Habeas Hints: Staring Down the Two-Headed Monster: Richter-Pinholster

By Kent Russell

This column provides “habeas hints” to prisoners who are considering or handling habeas corpus petitions as their own attorneys (“in pro per”). The focus of the column is on the Antiterrorism and Effective Death Penalty Act (AEDPA), the federal habeas corpus law which now governs habeas corpus practice in courts throughout the United States.

Part Two of Two

Harrington v. Richter,
131 S.Ct. 770 (2011)

Cullen v. Pinholster,
131 S.Ct. 1388 (2011

In Richter, the U.S. Supreme Court (SCOTUS) made ineffective assistance of counsel (IAC) claims – heretofore the staple of habeas corpus litigation – even harder to win on federal habeas corpus than they were before; and in Pinholster the Court all but eliminated federal evidentiary hearings as an aid to satisfying AEDPA’s requirement that a state court’s denial of habeas relief be shown to be “unreasonable.” The decisions in Richter and Pinholster represent a two-headed monster that habeas petitioners will frequently face and have to stare down.

In this two-part column, I discuss these two important cases and suggest some Habeas Hints for how to make the best of them. In Part One we focused on Richter. [See: PLN, Nov. 2013, p.12]. Here, in Part Two, we will zero in on Pinholster.

Pinholster concerned a defendant charged with capital murder in California after he solicited friends to rob local drug dealers and, when the dealers tried to prevent the robbers’ escape, beat and stabbed them to death. After his arrest, Pinholster threatened to kill a cooperating witness unless he kept quiet. At the guilt phase of the trial Pinholster stupidly testified in his own defense – boasting that he had committed hundreds of robberies while insisting that he always used a gun, even though he had a history of having kidnapped a person while using a knife. The jury found him guilty of two counts of first-degree murder, triggering the penalty phase of the trial.
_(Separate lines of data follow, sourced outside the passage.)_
(** * Gemini Image Studio: the image analyzer's composition pipeline

    A shallow embedding of [src/components/ImageAnalyzer.tsx], of
    [src/types.ts] and of [analyzeImage] of the Gemini service module.

    Conventions of the embedding.
    - JavaScript strings are [string]: a sequence of code units, here the
      code units below 256.
    - Pixel dimensions ([naturalWidth], [naturalHeight]) and the filter
      strengths are naturals in [N]; [gcd] is Euclid's recursion on them.
    - The geometry of [getProcessedImageAsDataUrl] (the bounding box, the
      transform, the rectangles handed to [drawImage]) is carried out in
      the real numbers [R], with [PI], [cos] and [sin] of the standard
      library: an equation proved about it holds in the browser up to
      floating rounding.
    - Where the program turns doubles into integers the rounding is
      written out ([Double]): [Number] reads a numeral as the nearest
      double, and the height of the final canvas is the truncation of the
      quotient [1024 / (W / H)] as the machine computes it, each division
      rounded to the nearest double.
    - React state is a record, one field per [useState] hook, together
      with [localStorage]; every handler is a function from state to
      state.  What the browser contributes to a call (the decoded image,
      the drawing contexts, the encoder, the remote model) is an argument.
    - A canvas records the [drawImage] calls it received, each with the
      filter and the transform in force, instead of pixels. *)

From Stdlib Require Import String Ascii List NArith ZArith Lia.
From Stdlib Require Import Reals Lra DecimalString.
From Stdlib Require DecimalN.
From Equations Require Import Equations.
From stdpp Require Import base option list strings gmap.

Import ListNotations.

(** ** Double-precision numbers

    A JS number is an IEEE 754 binary64 value.  The finite ones are the
    reals [m * 2^e] with [|m| < 2^53] and [-1074 <= e <= 971].  The
    embedding computes in natural and real numbers; where the rounding of
    a double changes what the program does, the rounding is written out
    with the functions of this module. *)

Module Double.

(** The integer nearest to [n / 2^excess], the even one of two nearest. *)
Definition nearestEvenN (n excess : N) : N :=
  let below := (n / 2 ^ excess)%N in
  let rest := (n mod 2 ^ excess)%N in
  if (2 ^ excess <? 2 * rest)%N
     || ((2 ^ excess =? 2 * rest)%N && N.odd below)
  then (below + 1)%N else below.

(** The double nearest to the natural number [n], when it is finite:
    [n] keeps its 53 leading bits, rounded to nearest, ties to even.
    From [2^1024 - 2^970] upward the result is [Infinity], which is
    outside the embedding: [None]. *)
Definition ofN (n : N) : option N :=
  let excess := (N.size n - 53)%N in
  let rounded := (nearestEvenN n excess * 2 ^ excess)%N in
  if (rounded <? 2 ^ 1024)%N then Some rounded else None.

(** The exponent [k] with [2^(k-1) <= |x| < 2^k]. *)
Definition mag (x : R) : Z := (Int_part (ln (Rabs x) / ln 2) + 1)%Z.

(** The integer nearest to [x], the even one of two nearest. *)
Definition nearestEven (x : R) : Z :=
  let below := Int_part x in
  let rest := (x - IZR below)%R in
  if Rlt_dec rest (1 / 2) then below
  else if Rlt_dec (1 / 2) rest then (below + 1)%Z
  else if Z.even below then below else (below + 1)%Z.

(** The double nearest to the real [x]: 53 significant bits, or fewer
    below [2^(-1022)], where the spacing of the doubles stays [2^(-1074)].
    Overflow to [Infinity] is not represented. *)
Definition round (x : R) : R :=
  let exponent := Z.max (mag x - 53) (-1074) in
  (IZR (nearestEven (x * powerRZ 2 (- exponent))) * powerRZ 2 exponent)%R.

(** [x / y] on doubles: the quotient, correctly rounded. *)
Definition div (x y : R) : R := round (x / y).

End Double.

Local Open Scope string_scope.
Local Open Scope list_scope.

(** ** JavaScript strings *)

Module JS.

(** Code units that [String.prototype.trim] strips: WhiteSpace and
    LineTerminator, restricted to the code units below 256
    (TAB, LF, VT, FF, CR, SPACE, NBSP). *)
Definition isWhiteSpace (c : ascii) : bool :=
  match N_of_ascii c with
  | 9%N | 10%N | 11%N | 12%N | 13%N | 32%N | 160%N => true
  | _ => false
  end.

Fixpoint trimStart (s : string) : string :=
  match s with
  | String c s' => if isWhiteSpace c then trimStart s' else s
  | EmptyString => EmptyString
  end.

Fixpoint trimEnd (s : string) : string :=
  match s with
  | EmptyString => EmptyString
  | String c s' =>
      match trimEnd s' with
      | EmptyString => if isWhiteSpace c then EmptyString else String c EmptyString
      | t => String c t
      end
  end.

(** [s.trim()] *)
Definition trim (s : string) : string := trimEnd (trimStart s).

(** [s.split(sep)] for a separator of one code unit. *)
Fixpoint split (sep : ascii) (s : string) : list string :=
  match s with
  | EmptyString => [EmptyString]
  | String c s' =>
      if Ascii.eqb c sep then EmptyString :: split sep s'
      else match split sep s' with
           | h :: t => String c h :: t
           | [] => [String c EmptyString]
           end
  end.

(** [arr.includes(x)] on an array of strings. *)
Definition includes (arr : list string) (x : string) : bool :=
  existsb (String.eqb x) arr.

(** [arr.join(sep)] *)
Fixpoint join (sep : string) (parts : list string) : string :=
  match parts with
  | [] => EmptyString
  | [p] => p
  | p :: rest => String.append p (String.append sep (join sep rest))
  end.

(** [arr.filter(p)] *)
Definition filter (p : string -> bool) (arr : list string) : list string :=
  List.filter p arr.

(** A template literal's rendering of a non-negative integer: all its
    decimal digits, as JS prints the integers below [10^21]. *)
Definition toString (n : N) : string :=
  NilZero.string_of_uint (N.to_uint n).

(** The mathematical value of a string made of decimal digits only (the
    empty string has the value 0).  Every other string (signs, fractions,
    exponents, hex, surrounding white space) is outside the embedding:
    [None]. *)
Definition numericValue (s : string) : option N :=
  option_map N.of_uint (NilEmpty.uint_of_string s).

(** [Number(s)]: the double nearest to the value of [s].  [None] also
    stands for the numerals that read as [Infinity]. *)
Definition Number (s : string) : option N :=
  match numericValue s with
  | Some n => Double.ofN n
  | None => None
  end.

(** [[...new Set(arr)]]: a [Set] keeps the first occurrence of every
    element, in insertion order. *)
Fixpoint Set_insert (seen : list string) (arr : list string) : list string :=
  match arr with
  | [] => seen
  | x :: rest =>
      if includes seen x then Set_insert seen rest
      else Set_insert (seen ++ [x]) rest
  end.

Definition spreadSet (arr : list string) : list string := Set_insert [] arr.

End JS.

(** ** Regular expressions

    The pattern language needed for [ratioRegex], with Brzozowski
    derivatives as the matcher. *)

Module RegExp.
(** X4.  A call of the loop that returns has changed neither [beamline]
    (channel count, handles, update interval) nor any setting in the ODB,
    and [Measured] is still there with the same number of slots: the loop
    only overwrites values. *)
Theorem epics_loop_keeps_configuration
    (t : tick) (st : State) (r : Z) (st' : State) :
  epics_loop t st = Ok r st' ->
  beamline st' = beamline st /\
  odb_update_interval (odb st') = odb_update_interval (odb st) /\
  odb_names (odb st') = odb_names (odb st) /\
  odb_ca_name (odb st') = odb_ca_name (odb st) /\
  odb_enabled (odb st') = odb_enabled (odb st) /\
  option_map length (odb_measured (odb st'))
  = option_map length (odb_measured (odb st)).
Proof.
  unfold epics_loop. mstep.
  destruct (sweep_due (tk_start t) st).
  - destruct (epics_sweep _ _ st) as [u st1|] eqn:E; [|done].
    simpl. intros [= _ <-]. simpl.
    split; [by apply epics_sweep_frame in E as [? _]|].
    by apply epics_sweep_odb in E.
  - by intros [= _ <-].
Qed.

(** X5.  In a sweep, the slot of a channel that is not read successfully
    keeps its value: a channel without handle, a channel whose [Enabled]
    flag is false, a channel whose read times out, and any slot of
    [Measured] beyond the channel count. *)
Theorem sweep_leaves_unread_slots (t : tick) (st : State) (m : list float) :
  let n := beamline_length (beamline st) in
  consistent st m ->
  accepted (tk_replies t) n ->
  sweep_due (tk_start t) st = true ->
  exists st',
    epics_loop t st = Ok CM_SUCCESS st' /\
    forall j,
      (n <= j)%nat \/
      beamline_measured (beamline st) !! j = Some None \/
      odb_lookup odb_enabled j (odb st) = Some false \/
      gr_pend (tk_replies t j) = ECA_TIMEOUT ->
      odb_lookup odb_measured j (odb st') = m !! j.
Proof.
  intros n Hc Hacc Hdue.
  pose proof (consistent_samplable _ _ _ Hc Hacc) as Hall.
  destruct Hc as (_ & _ & _ & Hm & _).
  eexists. split; [by apply (epics_loop_sweeps t st m)|].
  intros j Hj. unfold odb_lookup. simpl.
  destruct (decide (j < n)%nat) as [Hlt|Hge].
  - rewrite sweep_store_inside
      by (apply NoDup_seq || (apply elem_of_seq; lia)).
    unfold sample_value.
    destruct Hj as [?|[->|[->|Hto]]]; [lia|done| |].
    + by destruct (beamline_measured (beamline st) !! j) as [[?|]|].
    + apply Z.eqb_eq in Hto. rewrite Hto.
      destruct (beamline_measured (beamline st) !! j) as [[?|]|]; try done.
      by destruct (odb_lookup odb_enabled j (odb st)) as [[|]|].
  - apply sweep_store_outside. rewrite elem_of_seq. lia.
Qed.

(** X6.  The errors a sweep reports are exactly the timeouts: one
    [cm_msg] from [epics_get_measured] for each channel that has a handle,
    is enabled and whose read timed out, under the channel's name, and no
    other [cm_msg]. *)
Theorem sweep_reports_timeouts_only
    (t : tick) (st : State) (m : list float) :
  let n := beamline_length (beamline st) in
  consistent st m ->
  accepted (tk_replies t) n ->
  sweep_due (tk_start t) st = true ->
  exists st' evs,
    epics_loop t st = Ok CM_SUCCESS st' /\
    log st' = log st ++ evs /\
    forall routine message,
      In (cm_msg routine message) evs <->
      exists j h name,
        (j < n)%nat /\
        beamline_measured (beamline st) !! j = Some (Some h) /\
        odb_lookup odb_enabled j (odb st) = Some true /\
        odb_lookup odb_names j (odb st) = Some name /\
        gr_pend (tk_replies t j) = ECA_TIMEOUT /\
        routine = "epics_get_measured" /\
        message = ("Timeout on EPICS channel " ++ name)%string.
Proof.
  intros n Hc Hacc Hdue.
  pose proof (consistent_samplable _ _ _ Hc Hacc) as Hall.
  destruct Hc as (_ & _ & _ & Hm & _).
  eexists _, _. split; [by apply (epics_loop_sweeps t st m)|].
  split; [reflexivity|]. fold n.
  intros routine message. rewrite in_app_iff. unfold sweep_events.
  rewrite in_flat_map. split.
  - intros [(j & Hj & Hin)|[[=]|[]]]. apply in_seq in Hj.
    unfold sample_events in Hin.
    destruct (beamline_measured (beamline st) !! j) as [[h|]|] eqn:Hh;
      try done.
    destruct (odb_lookup odb_enabled j (odb st)) as [[|]|] eqn:Hen;
      try done.
    destruct (odb_lookup odb_names j (odb st)) as [name|] eqn:Hnm;
      try done.
    destruct (gr_pend (tk_replies t j) =? ECA_TIMEOUT)%Z eqn:Hto;
      simpl in Hin.
    + destruct Hin as [[=]|[[=]|[[= <- <-]|[]]]].
      apply Z.eqb_eq in Hto. exists j, h, name.
      repeat split; try done. lia.
    + destruct Hin as [[=]|[[=]|[]]].
  - intros (j & h & name & Hj & Hh & Hen & Hnm & Hto & -> & ->).
    left. exists j. split; [apply in_seq; lia|].
    unfold sample_events. rewrite Hh, Hen, Hnm.
    apply Z.eqb_eq in Hto. rewrite Hto. simpl. auto.
Qed.

Lemma epics_read_loop_pure idx :
  forall pdata st x st',
    epics_read_loop idx pdata st = Ok x st' -> st' = st.
Proof.
  induction idx as [|i idx IH]; intros pdata st x st'; simpl.
  { by intros [= _ <-]. }
  mstep. destruct (odb_lookup odb_measured i (odb st)); simpl; [|done].
  apply IH.
Qed.

(** X7.  The readout routine only reads: when it returns, the state
    (ODB, handles, time stamp, log) is what it was, so a second readout
    with no sweep in between returns the same event. *)
Theorem epics_read_only_reads
    (st : State) (event : list bank * Z) (st' : State) :
  epics_read st = Ok event st' ->
  st' = st /\ epics_read st' = Ok event st'.
Proof.
  intros Hread.
  assert (st' = st) as ->; [|done].
  revert Hread. unfold epics_read. mstep.
  destruct (epics_read_loop _ _ st) as [pdata st1|] eqn:E; [|done].
  apply epics_read_loop_pure in E as ->. by intros [= _ <-].
Qed.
Shortly before the penalty phase started, the defense moved to exclude any aggravating evidence on the ground that the prosecution had not provided notice to use such evidence as required under California law. The motion was denied on the basis that Pinholster had represented himself at a previous stage of the case, during which the required notice had been given. Defense counsel then stated that, having banked on the court’s grant of the motion to exclude, he was not prepared to offer any mitigating evidence. The court inquired whether a continuance might be helpful but counsel declined, saying that because he couldn’t think of any mitigation witness other than Pinholster’s mother, having more time wouldn’t matter.